If after you’ve finished a job interview, you tend to bite your nails to shreds and mentally replay the questions you fumbled until you’ve convinced yourself that you absolutely, positively
didn’t get the job, take heart.
You may have a leg up on everyone else.
Specifically, you may be in a better position to deal with both good and bad news when it finally arrives.
That’s according to new research led by Kate Sweeny, Ph.D. at the University of California, Riverside, and cited in The New York Times. Sweeny and her colleagues wanted to specifically investigate the effects of worrying while waiting for important, potentially life-changing results.
So they looked at 230 law school graduates taking the July 2013 California bar exam, starting two weeks before the exam and ending soon after the results were released four months later.
Study participants filled out questionnaires at several points throughout the study period, indicating things like how anxious they felt and how consumed they were thinking about the exam; how often they tried to distract themselves or hide their feelings; how confident they felt that they would pass the exam; and how much time they spent planning to cope with potential failure.
Results suggested that there were three general strategies for dealing with the waiting period.

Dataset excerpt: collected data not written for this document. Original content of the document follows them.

(* ===== verification/Jwks.v ===== *)
(** * Outbound HTTP: [src/src/adapters/http_jwks.rs],
      [src/src/adapters/http_introspect.rs] and
      [src/src/adapters/outbound_http.rs]

    The key cache of the JWKS adapter with its refreshes, and the token
    introspection client.  The network, the URL parser and the JSON decoders
    are parameters, an [Http] record; a refresh runs under [refresh_lock] and
    is the only writer of the cache, so it is a function of the cache and of
    the time at which it got the lock. *)
From S2P Require Import Prelude Domain Config.

(** ** Outbound requests *)

(** What comes back from the wire before the timeout: a status and the body as
    far as the limit allows, or a failure. *)
Module Reply.
Inductive Reply : Type :=
| Response (status : Z) (body : result bytes string)
| Failed (error : string)
| TimedOut.
End Reply.
Abbreviation Reply := Reply.Reply.

Section Outbound.
(** The [Display] text of a status code. *)
Context (display : Z → string).

(** [require_success]. *)
Definition require_success (status : Z) : result unit string :=
  if (200 <=? status)%Z && (status <? 300)%Z then Ok tt
  else
    let reason :=
      if (300 <=? status)%Z && (status <? 400)%Z then "redirects are not followed"
      else if (status =? 429)%Z then "remote service rate limited the request"
      else "remote service returned an error" in
    Err (reason +:+ ": HTTP " +:+ display status).
Lemma serve_probes adm req orc : probes_vouched (was_given orc) (serve adm req orc []).1.1.
Proof.
  assert (∀ over hist notes, probes_vouched (was_given orc) hist →
    probes_vouched (was_given orc)
      (let '(h, ns, r) := run_noting orc (layer_refusal cfg over) hist notes in (h, ns, Served.App r)).1.1) as Href.
  { intros over hist notes Hh. destruct (refusal_run over orc hist notes) as (q & new & r & -> & Hq & _).
    apply probes_vouched_app; [by apply quiet_no_probe|done]. }
  unfold serve. cbv beta zeta. destruct (if behind_admission _ _ _ _ _ _ then _ else _) as [| |n]; [by apply Href|done|].
  pose proof (run_until_initial n orc (endpoint_program sha256 number_to_string value_to_string from_slice cfg req
    (dispatch routes (uri_path req) (method req))) [] []) as Hi.
  pose proof (endpoint_probes orc req (dispatch routes (uri_path req) (method req))) as Hp.
  destruct (run_until n orc _ [] []) as [[hist notes] o]. destruct Hi as [[later Hlater] _]. rewrite Hlater in Hp.
  apply probes_vouched_initial in Hp. destruct o as [a|]; [done|]. by apply Href, drop_request_probes.
Qed.
(** C2. The whole service under any interleaving of requests, timeouts,
    disconnections, maintenance and time: the rate limiter stays well-formed;
    the leases handed out are exactly those that requests in flight hold, no
    two the same, and at most [max_in_flight] of them; every request, in flight
    or ended, touched a bucket or a pool only as an API request whose bearer
    token the authenticator recognised and only along the request protocol, and
    probed only the bucket of an identity it had just authenticated as; and
    every request that ended, however it ended, has given its lease back. *)
Theorem service_safe s
    (Hs : service_reachable sha256 number_to_string value_to_string from_slice cfg dispatch auth s) :
  limiter_wf rl (limiter (shared s)) ∧
  outstanding (shared s) = list_to_set (held_leases (threads s)) ∧ NoDup (held_leases (threads s)) ∧
  (Z.of_nat (size (outstanding (shared s))) ≤ in_flight (threads s) ≤ max_in_flight (load (server cfg)))%Z ∧
  Forall (λ t, conforming (t_req t) (t_hist t)) (threads s) ∧
  Forall (λ rh, conforming rh.1 rh.2 ∧ held rh.2 = None) (ended s).
Proof.
  destruct (service_reachable_inv s Hs) as [Hl Ho Hd Hb Ht He].
  assert (Forall (λ t, conforming (t_req t) (t_hist t)) (threads s)) as Hc.
  { eapply Forall_impl; [exact Ht|]. intros t Hst. eapply thread_conforms; [apply _..|exact Hst]. }
  split_and!; try done. rewrite Ho, size_list_to_set by done. by apply leases_in_flight.
Qed.
End Invariant.

(** ** Witness *)

(** One request, authenticated, charged and holding a lease. *)
Definition demo_authenticate (bearer : string) : Prog (result (option Identity) AuthError) :=
  Ret (Ok (Some sample_who)).

(** The answers of an idle service, computed. *)
Definition demo_answer (now : Z) {X : Type} (e : Eff X) (sh : Shared) : option (X * Shared) :=
  match e in Eff.Eff X return (unit → X) → option (X * Shared) with
  | Eff.Probe key => λ _,
      if decide (next_order (lru (buckets (limiter sh))) < u64_max)%Z then
        let '(r, l) := limiter_probe (rl sample_config) now key (limiter sh) in Some (r, mkShared l (outstanding sh))
      else None
  | Eff.Charge key count => λ _,
      if decide ((0 ≤ count ≤ u64_max)%Z ∧ (next_order (lru (buckets (limiter sh))) < u64_max)%Z) then
        let '(r, l) := limiter_charge (rl sample_config) now key count (limiter sh) in
        Some (r, mkShared l (outstanding sh))
      else None
  | Eff.TakeForgiven => λ _,
      let '(n, l) := take_debt_forgiven_evictions (limiter sh) in Some (n, mkShared l (outstanding sh))
  | Eff.Authenticate _ => λ _, Some (Ok (Some sample_who), sh)
  | Eff.Acquire _ => λ _,
      if decide (1%Z ∈ outstanding sh) then None
      else Some (Ok (mkHandle 1), mkShared (limiter sh) ({[ 1%Z ]} ∪ outstanding sh))
  | Eff.Release h => λ _, Some (tt, mkShared (limiter sh) (outstanding sh ∖ {[ lease h ]}))
  | _ => λ x, Some (x tt, sh)
  end (λ _, sample_oracle EmptyString X e []).

Lemma demo_answer_answers now {X} (e : Eff X) x sh sh' :
  demo_answer now e sh = Some (x, sh') → answers sample_config (can_answer demo_authenticate) now e x sh sh'.
Proof.
  destruct e; cbn -[limiter_probe limiter_charge take_debt_forgiven_evictions rl u64_max]; intros Ha;
    try (by simplify_eq).
  - case_decide; [|done]. destruct (limiter_probe _ _ _ _). by simplify_eq/=.
  - case_decide as Hd; [|done]. destruct (limiter_charge _ _ _ _ _). simplify_eq/=. by destruct Hd.
  - destruct (take_debt_forgiven_evictions _). by simplify_eq/=.
  - simplify_eq. split; [|done]. by exists (sample_oracle EmptyString), [].
  - case_decide; simplify_eq/=. done.
Qed.

Abbreviation demo_step := (service_step (λ b, b) (λ _, "1") (λ _, Ok "{}") (λ _, sample_pipeline)
  sample_config literal_dispatch (can_answer demo_authenticate)).
Abbreviation demo_reachable := (service_reachable (λ b, b) (λ _, "1") (λ _, Ok "{}") (λ _, sample_pipeline)
  sample_config literal_dispatch (can_answer demo_authenticate)).
(* ===== verification/Gateway.v ===== *)
(** * The gateway: requests, authentications, pools and Redis traffic together

    [System.v] runs the requests over the pool manager and lets the
    authenticator and Redis answer as they like; [AuthService.v] runs the
    authentications over their caches; [Wire.v] gives the operations of the
    Redis executor message by message.  Here the three are one machine.  A
    request that waits for its credential has an authentication in
    [AuthService.v] and goes on with what that one answers; a request that
    waits for Redis has an operation on the client of its lease, under the
    client's operation lock ([FredExecutor::operation_lock] of
    [src/src/adapters/fred_executor.rs]), which sends its messages one by one
    while everything else goes on, and it goes on with what the operation
    returned, which the breaker executor around its handle
    ([src/src/adapters/breaker_executor.rs]) records; a request that is dropped takes its authentication and its
    operation with it, wherever they are; and the readiness probes of
    [src/src/adapters/pool_manager.rs] send PING on clients whose lock is free.
    What was sent on each client, by whom, is kept. *)
From S2P Require Import Prelude Domain Utf8 Acl Convert Parse Config Breaker RateLimit Ports Handlers Auth Jwks AuthService Pool PoolSpec Fred Server Service Wire System.

(** ** Who waits for what *)

(** The credential a call asks about, and the operation a call asks for. *)
Definition asks {X : Type} (e : Eff X) : option string :=
  match e with Eff.Authenticate bearer => Some bearer | _ => None end.

Definition operation {X : Type} (e : Eff X) : option (ExecutorHandle * Op) :=
  match e with
  | Eff.Execute h cmd => Some (h, Op.Execute cmd)
  | Eff.Pipeline h cmds => Some (h, Op.Pipeline cmds)
  | Eff.Transaction h cmds => Some (h, Op.Transaction cmds)
  | _ => None
  end.

Definition waits_for (bearer : string) (t : Thread) : bool :=
  match t_prog t with
  | Ret _ => false
  | Vis e _ => bool_decide (asks e = Some bearer)
  end.

(** The requests that wait for a credential, and its authentications. *)
Definition waiting (sv : Service) (bearer : string) : nat :=
  length (filter (λ t, waits_for bearer t = true) (threads sv)).

Definition asking (a : AuthService) (bearer : string) : nat :=
  length (filter (eq bearer) (a_bearer <$> a_threads a)).

(** ** The gateway *)

(** An entry of the pool manager and the number of one of its clients. *)
Abbreviation Client := (nat * nat)%type.

(** An operation that holds the lock of its client: whose it is, by lease and
    request, or a probe's; what is left of it and what it has sent. *)
Record Busy : Type := mkBusy {
  owner : option (Z * HttpRequest);
  b_op : Op;
  left_ : Wire Answer;
  b_piece : list Sent;
}.

(** An operation that returned, or was abandoned. *)
Record Session : Type := mkSession {
  se_client : Client;
  se_caller : option HttpRequest;
  se_op : Op;
  se_left : Wire Answer;
  se_piece : list Sent;
  se_returned : bool;
}.

Record Gateway : Type := mkGateway {
  g_system : System;
  g_auth : AuthService;
  g_busy : gmap Client Busy;
  g_wires : gmap Client (list Sent);
  g_sessions : list Session;
}.

(** All that was sent on a client, latest first. *)
Definition traffic (g : Gateway) (c : Client) : list Sent := default [] (g_wires g !! c).

(** The probe of [PoolManager::readiness]. *)
Definition probe_op : Op := Op.Execute (mkRedisCommand "PING" []).

(** What the breaker executor around a handle counts of an answer
    ([BreakerExecutor::execute], [pipeline], [transaction]; the lemma after it
    says so). *)
Definition errors_returned (a : Answer) : list ExecError :=
  match a with
  | Answer.Value r => errors_of [r]
  | Answer.Values rs => errors_of rs
  | Answer.Exec (Ok slots) => errors_of slots
  | Answer.Exec (Err error) => [error]
  | _ => []
  end.

Lemma errors_returned_recorded b now x inner :
  (∀ r : result RespValue ExecError,
     (executor_execute b now r x inner).2 = executor_record b now (errors_returned (Answer.Value r)) x inner) ∧
  (∀ rs : list (result RespValue ExecError),
     (executor_pipeline b now rs x inner).2 = executor_record b now (errors_returned (Answer.Values rs)) x inner) ∧
  (∀ r : result (list (result RespValue ExecError)) ExecError,
     (executor_transaction b now r x inner).2 = executor_record b now (errors_returned (Answer.Exec r)) x inner).
Proof. split_and!; [done..|]. by intros [slots|e]. Qed.

(** Steps that neither ask for nor end an authentication or an operation. *)
Definition passive (l : Label) : Prop :=
  match l with
  | Label.Call _ _ e _ => asks e = None ∧ operation e = None
  | Label.Drop _ _ e => asks e = None ∧ operation e = None
  | Label.Record_ _ _ _ => False
  | Label.Internal => True
  end.

(** No restriction on what the authenticator answers: here [AuthService.v]
    answers. *)
Definition anyone : Authority := λ _ _, True.

Section Gateway.
Context (sha256 : bytes → bytes).
Context (number_to_string : Number → string) (value_to_string : Value → result string unit).
Context (from_slice : bytes → Document) (cfg : Config).
Context (dispatch : list (string * MethodRouter) → string → Method → Found).
Context (fred_pool : PoolConfig → result unit string).
Context {DecodingKey : Type}.
Context (decode_header : string → option (option string)).
Context (decoding_key : bytes → option DecodingKey).
Context (decode : string → DecodingKey → Validation → option Claims).
Context (url_safe_decode : string → option bytes) (json_from_slice : bytes → option Value).
(** The JWT authenticator that start-up built, its cache and its key source. *)
Context (jwt_auth : option JwtAuth) (cache : CacheParams) (issuer : string) (refresh_after : Z).
(** Fred on each client. *)
Context (custom_raw : Client → list Sent → Sent → result Resp3Frame FredError).
Context (is_connected : Client → list Sent → bool).
Context (redis_keyslot : bytes → Z) (debug : RespValue → string).

Abbreviation system_step := (system_step sha256 number_to_string value_to_string from_slice cfg dispatch anyone fred_pool).
Abbreviation auth_step := (auth_step decode_header decoding_key decode url_safe_decode json_from_slice sha256
  jwt_auth cache (static_tokens (Config.auth cfg)) issuer refresh_after).
Abbreviation op_program := (op_program redis_keyslot debug).

Inductive gateway_step : Gateway → Gateway → Prop :=
| gw_system l s s' a busy wires log :
    system_step l s s' → passive l →
    gateway_step (mkGateway s a busy wires log) (mkGateway s' a busy wires log)
| gw_auth s a a' busy wires log :
    auth_step AuthLabel.Internal a a' →
    gateway_step (mkGateway s a busy wires log) (mkGateway s a' busy wires log)
(* a waiting request's authentication starts, answers it, or goes with it *)
| gw_ask s a a' busy wires log bearer :
    asking a bearer < waiting (sy_service s) bearer → auth_step (AuthLabel.Arrive bearer) a a' →
    gateway_step (mkGateway s a busy wires log) (mkGateway s a' busy wires log)
| gw_answer s s' a a' busy wires log req hist bearer r :
    system_step (Label.Call req hist (Eff.Authenticate bearer) r) s s' → auth_step (AuthLabel.End_ bearer r) a a' →
    gateway_step (mkGateway s a busy wires log) (mkGateway s' a' busy wires log)
| gw_forget s s' a a' busy wires log req hist bearer :
    system_step (Label.Drop req hist (Eff.Authenticate bearer)) s s' →
    auth_step (AuthLabel.Drop bearer) a a' ∨ a' = a ∧ asking a bearer < waiting (sy_service s) bearer →
    gateway_step (mkGateway s a busy wires log) (mkGateway s' a' busy wires log)
(* a waiting request gets the lock of its client, sends, and goes on, what was
   returned recorded by its breaker executor, or is dropped, waiting for the
   answer to what was sent last *)
| gw_begin s a busy wires log t {X : Type} (e : Eff X) k h op c :
    t ∈ threads (sy_service s) → t_prog t = Vis e k → operation e = Some (h, op) →
    sy_lent s !! lease h = Some c → busy !! c = None →
    gateway_step (mkGateway s a busy wires log)
      (mkGateway s a (<[c := mkBusy (Some (lease h, t_req t)) op (op_program op) []]> busy) wires log)
| gw_send s a busy wires log c o op w w' piece new :
    busy !! c = Some (mkBusy o op w piece) →
    wire_step (custom_raw c) (is_connected c) w (default [] (wires !! c)) = Some (w', new) →
    gateway_step (mkGateway s a busy wires log)
      (mkGateway s a (<[c := mkBusy o op w' (new ++ piece)]> busy)
         (<[c := new ++ default [] (wires !! c)]> wires) log)
| gw_complete s s1 s' a busy wires log req hist {X : Type} (e : Eff X) x h op c op' w piece :
    busy !! c = Some (mkBusy (Some (lease h, req)) op' w piece) → w = Done (inject e x) →
    system_step (Label.Record_ c.1 c.2 (errors_returned (inject e x))) s s1 →
    system_step (Label.Call req hist e x) s1 s' → operation e = Some (h, op) → sy_lent s !! lease h = Some c →
    gateway_step (mkGateway s a busy wires log)
      (mkGateway s' a (delete c busy) wires (mkSession c (Some req) op' w piece true :: log))
| gw_abandon s s' a busy wires log req hist {X : Type} (e : Eff X) h op c op' w piece :
    system_step (Label.Drop req hist e) s s' → operation e = Some (h, op) → sy_lent s !! lease h = Some c →
    busy !! c = Some (mkBusy (Some (lease h, req)) op' w piece) →
    gateway_step (mkGateway s a busy wires log)
      (mkGateway s' a (delete c busy) wires (mkSession c (Some req) op' w piece false :: log))
(* a request dropped while it waits for the lock *)
| gw_leave s s' a busy wires log req hist {X : Type} (e : Eff X) h op c :
    system_step (Label.Drop req hist e) s s' → operation e = Some (h, op) → sy_lent s !! lease h = Some c →
    (∀ b, busy !! c = Some b → fst <$> owner b ≠ Some (lease h)) →
    gateway_step (mkGateway s a busy wires log) (mkGateway s' a busy wires log)
(* a readiness probe, which runs detached *)
| gw_probe s a busy wires log name id p ps i :
    manager_pools (sy_manager s) !! name = Some id → heap (sy_manager s) !! id = Some (p, ps) → i < permit_count p →
    busy !! (id, i) = None →
    gateway_step (mkGateway s a busy wires log)
      (mkGateway s a (<[(id, i) := mkBusy None probe_op (op_program probe_op) []]> busy) wires log)
| gw_probed s a busy wires log c op x piece :
    busy !! c = Some (mkBusy None op (Done x) piece) →
    gateway_step (mkGateway s a busy wires log)
      (mkGateway s a (delete c busy) wires (mkSession c None op (Done x) piece true :: log)).

Definition gateway_start (now jwks_time : Z) : Gateway :=
  mkGateway (system_start now) (auth_start now jwks_time) ∅ ∅ [].

Definition gateway_reachable (g : Gateway) : Prop := ∃ now t, rtc gateway_step (gateway_start now t) g.
End Gateway.

(** ** Authorities *)

(** What an authority allows, a more permissive one allows. *)
Definition allows (auth auth' : Authority) : Prop := ∀ bearer r, auth bearer r → auth' bearer r.

(** The answer a step gave is one of the authority's. *)
Definition answered_by (auth : Authority) (l : Label) : Prop :=
  match l with Label.Call _ _ e x => answer_ok auth e x | _ => True end.

(** An identity was given only by an authentication that ended with it. *)
Definition vouched (ended : list (string * result (option Identity) AuthError * Trace)) : Authority :=
  λ bearer r, ∀ who, r = Ok (Some who) → ∃ tr, (bearer, r, tr) ∈ ended.

#[export] Program Instance vouched_answering ended : Answering (vouched ended) :=
  {| fallback _ := Ok None |}.
Next Obligation. by intros ended bearer who. Qed.

Lemma vouched_grows ended ended' : ended ⊆ ended' → allows (vouched ended) (vouched ended').
Proof. intros Hsub bearer r Hv who Hr. destruct (Hv who Hr) as [tr Htr]. exists tr. by apply Hsub. Qed.

Section Authorities.
Context (sha256 : bytes → bytes).
Context (number_to_string : Number → string) (value_to_string : Value → result string unit).
Context (from_slice : bytes → Document) (cfg : Config).
Context (dispatch : list (string * MethodRouter) → string → Method → Found).
Context (fred_pool : PoolConfig → result unit string).
Context (auth auth' : Authority) (Hauth : allows auth auth').
Abbreviation service_step := (service_step sha256 number_to_string value_to_string from_slice cfg dispatch).
Abbreviation system_step := (system_step sha256 number_to_string value_to_string from_slice cfg dispatch).
Abbreviation service_inv := (service_inv sha256 number_to_string value_to_string from_slice cfg dispatch).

While some people tried to distract themselves and pretend that they weren’t freaking out, others tried to think of a silver lining to failure. The third group actively anticipated the possibility of failure. This last strategy is similar to what researchers call “defensive pessimism,” or embracing and preparing for the worst while still hoping for the best.
Eighty-five per cent of participants passed the exam. The 33 people who failed were asked whether they could believe that they had failed and whether they could accept the situation. Those who passed were asked whether they felt relieved.
Two fascinating findings emerged. First, participants’ efforts to distract themselves and hide their feelings weren’t particularly helpful at alleviating their anxiety. In fact, those who tried to distract themselves often ended up feeling more anxious.
“Our findings suggest that the advice to ‘just try to distract yourself’ or to ‘take your mind off it’ is not necessarily a recipe for a distress-free waiting period,” the authors write, adding that “perhaps a better alternative would be to simply experience and express emotions in a natural way without attempting to suppress them.”
Second, worrying seemed to be productive.
If they failed, participants who had ruminated and acted pessimistic during the waiting period “were more motivated to spring into action, presumably with an eye on retaking the exam at the next available opportunity,” the researchers write. On the other hand, people who tried to stay positive and optimistic “responded to news of failure with a sense of disbelief and denial.”
If they passed, participants who had struggled through the waiting period were more pleasantly surprised, while participants who had made it through easily were relatively underwhelmed.
The researchers say their findings “reveal an emotional trade-off.” Whether you’re waiting to hear back about a job or an academic exam, worrying for a few weeks or months may predict a better experience receiving the results.
In other words, don’t worry about worrying; know that you’re engaging in a totally natural process that may even be productive in the long run.